Creo que para el 18 de septiembre voy a volver a la carne. Pero creo también que luego de eso seré un tipo de híbrido: bajaré la cantidad a una vez a la semana por ejemplo, y seguiré con todo este lado vegetariano que se me ha abierto. Mi señora come muy poca carne, no es fan como yo. Mis hijos lo mismo. Lo que les gusta es la parrilla, pero ahora hacemos parrillas vegetales: cebollas, espárragos, y con el humo ahumamos la lechuga, el repollo, a veces una piña.

Se me abrió un mundo de sabores. Pero para mí lo más interesante es trabajar los prejuicios. Estoy en una edad en que tengo que empezar a botar las barreras. Me ha hecho pensar mucho una canción antigua, una salsa del disco Siembra, de Rubén Blades con Willie Colón. Se llama Plástico, habla de gente plástica que vive en un mundo plástico. Yo creo que he vivido una vida un poco plástica. No mala ni sin reflexión, sino que me refiero a la alimentación. Pero la misma canción dice que hay posibilidades de cambiar.

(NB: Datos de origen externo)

(** ** Property *)

(** C8: a key of the portal is its user's identity until the user revokes it.  When
    POST /api/keys answers a session with a raw key, then in every later state of
    the system, whatever the portal and all other processes have done: as long as
    the user has not revoked the key, every /v1 request that bears it is handled
    as this user, and a DELETE of the key in the user's session succeeds; only a
    session of the same (trimmed, lower-case) email can revoke it; and once a
    DELETE has succeeded, every request that bears the key is answered 401 for
    ever, and changes nothing.  No collision-freedom of SHA-256 is assumed: the
    unique index on key_hash is enough. *)
Theorem portal_keys_are_identities {PU : PgUuid} {UL : UnicodeLib} {JS : JsText} ticks s
    session nm rnd db n w1 id nm' raw :
  quiet ticks → ids_generated ticks → tables_ok db → Forall (λ b, 0 <= b < 256)%Z rnd →
  POST_keys ticks session nm rnd (mkWorld db n) =
    (w1, mkPortalResponse 201 (Some (PCreated id nm' raw))) →
  let bearing r db m :=
    serve (H := PgStore ticks) s (mkRequest ("Bearer " +:+ raw) (V1 r)) (mkWorld db m) in
  ∃ email user, session = Some email ∧ account email user (w_db w1) ∧
    ∀ es, Forall generated es → let db2 := run es (w_db w1) in
      (Forall (λ e, revokes id user e = false) es → ∀ m,
         (∀ r, bearing r db2 m = v1 (H := PgStore ticks) s r (Some user) (mkWorld db2 (S m))) ∧
         (email ≠ "" → p_body (DELETE_key ticks session id (mkWorld db2 m)).2 = Some POk)) ∧
      (∀ session' kid m, uuid_in kid = Some id →
         let out := DELETE_key ticks session' kid (mkWorld db2 m) in
         p_body out.2 = Some POk →
         (∃ email', session' = Some email' ∧ js_lower (js_trim email') = js_lower (js_trim email)) ∧
         ∀ es' r m', Forall generated es' → let db4 := run es' (w_db out.1) in
           let out := bearing r db4 m' in
           status out.2.1 = StatusUnauthorized ∧ w_db out.1 = db4).
Proof.
  intros Hq Hg Hok Hrnd E. cbv zeta.
  destruct (post_created ticks Hq session nm rnd db n w1 id nm' raw Hg Hok E)
    as (-> & Hok1 & email & k & -> & Ha & Hcid & _ & Hk & <- & Hh & Hlive).
  pose proof (generated_key rnd Hrnd) as Hb.
  exists email, (k_user_id k). split_and!; [done..|]. intros es Hes.
  destruct (key_run es _ k Hok1 Hes Hk) as (Hok2 & Hu2 & k2 & Hk2 & Ei & Eu & Eh & _ & El).
  split.
  - intros Hno m. rewrite Hlive in El. split.
    + intros r. rewrite (serve_key ticks Hq s r _ k2) by (done || congruence). by rewrite El, Eu.
    + intros Hne. rewrite <-Ei in Hcid. rewrite <-Ei.
      destruct (delete_run ticks Hq (Some email) (k_id k2) k2 _ m Hg Hok2 Hk2 Hcid) as [_ Hown].
      apply (Hown email); [done| | |auto].
      * by apply String.eqb_neq.
      * rewrite Eu. by apply (account_kept email _ (w_db w1)).
  - intros session' kid m Hkid. rewrite <-Ei in Hkid.
    destruct (delete_run ticks Hq session' kid k2 _ m Hg Hok2 Hk2 Hkid) as [Hdel _].
    intros (email' & k3 & -> & Ha' & Hok3 & Hu3 & Hk3 & Eh3 & Hdead)%Hdel. split.
    + exists email'. split; [done|]. eapply (account_email _ _ (k_user_id k)); [done|by rewrite <-Eu|].
      apply (account_kept email _ (w_db w1)); [|done]. auto.
    + intros es' r m' Hes'.
      destruct (key_run es' _ k3 Hok3 Hes' Hk3) as (Hok4 & _ & k4 & Hk4 & _ & _ & Eh4 & Hd & _).
      rewrite (serve_key ticks Hq s r _ k4) by (done || congruence).
      destruct (k_revoked_at k4) eqn:E4; [done|]. by apply Hd in Hdead.
Qed.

Tengo 56 años. Armé el primer Liguria a los 22 (en la esquina de Tobalaba con Providencia, que ya no existe). Son ya 34 años en esto. Ha sido un viaje espectacular, la raja. No exento de problemas y atados, los peores, pero maravilloso. Y es inevitable pensar cómo serán los próximos 34. ¿Serán haciendo lo mismo? No. Me quedan pocos años de trabajo (en el Liguria). Yo me quiero retirar, no luego, pero hacerlo. Pienso empezar ese plan en unos cinco años más. Digamos que ya empecé a sacar las ruedas…

Tienen que venir nuevas generaciones. Mis dos sobrinas, hijas de mi hermano, ya trabajan aquí con nosotros. Se están preparando bien. Está también María. Que vengan otros que tomen decisiones sin el peso de la figura mía o la de mi hermano, que venga aire fresco, que nos rejuvenezca a todos.

Debo ver qué hacer después de mi salida. Me quiero dedicar a otras cosas. Aún no las tengo claras, pero podría ser trabajar con mi mujer y dedicarme a hacer libros. Ella (Gabriela Precht) es editora. Me encantaría también vivir fuera de Santiago, en Chiloé, por ejemplo. No existe un lugar más hermoso en el planeta. La mejor comida, los mejores alimentos, las mejores personas, la mejor cultura, las mejores historias, la mejor memoria, las mejores nubes, el mejor pasto, los mejores colores.

No tengo un terreno allí, ni en ningún lado. Estamos hablando de sueños”.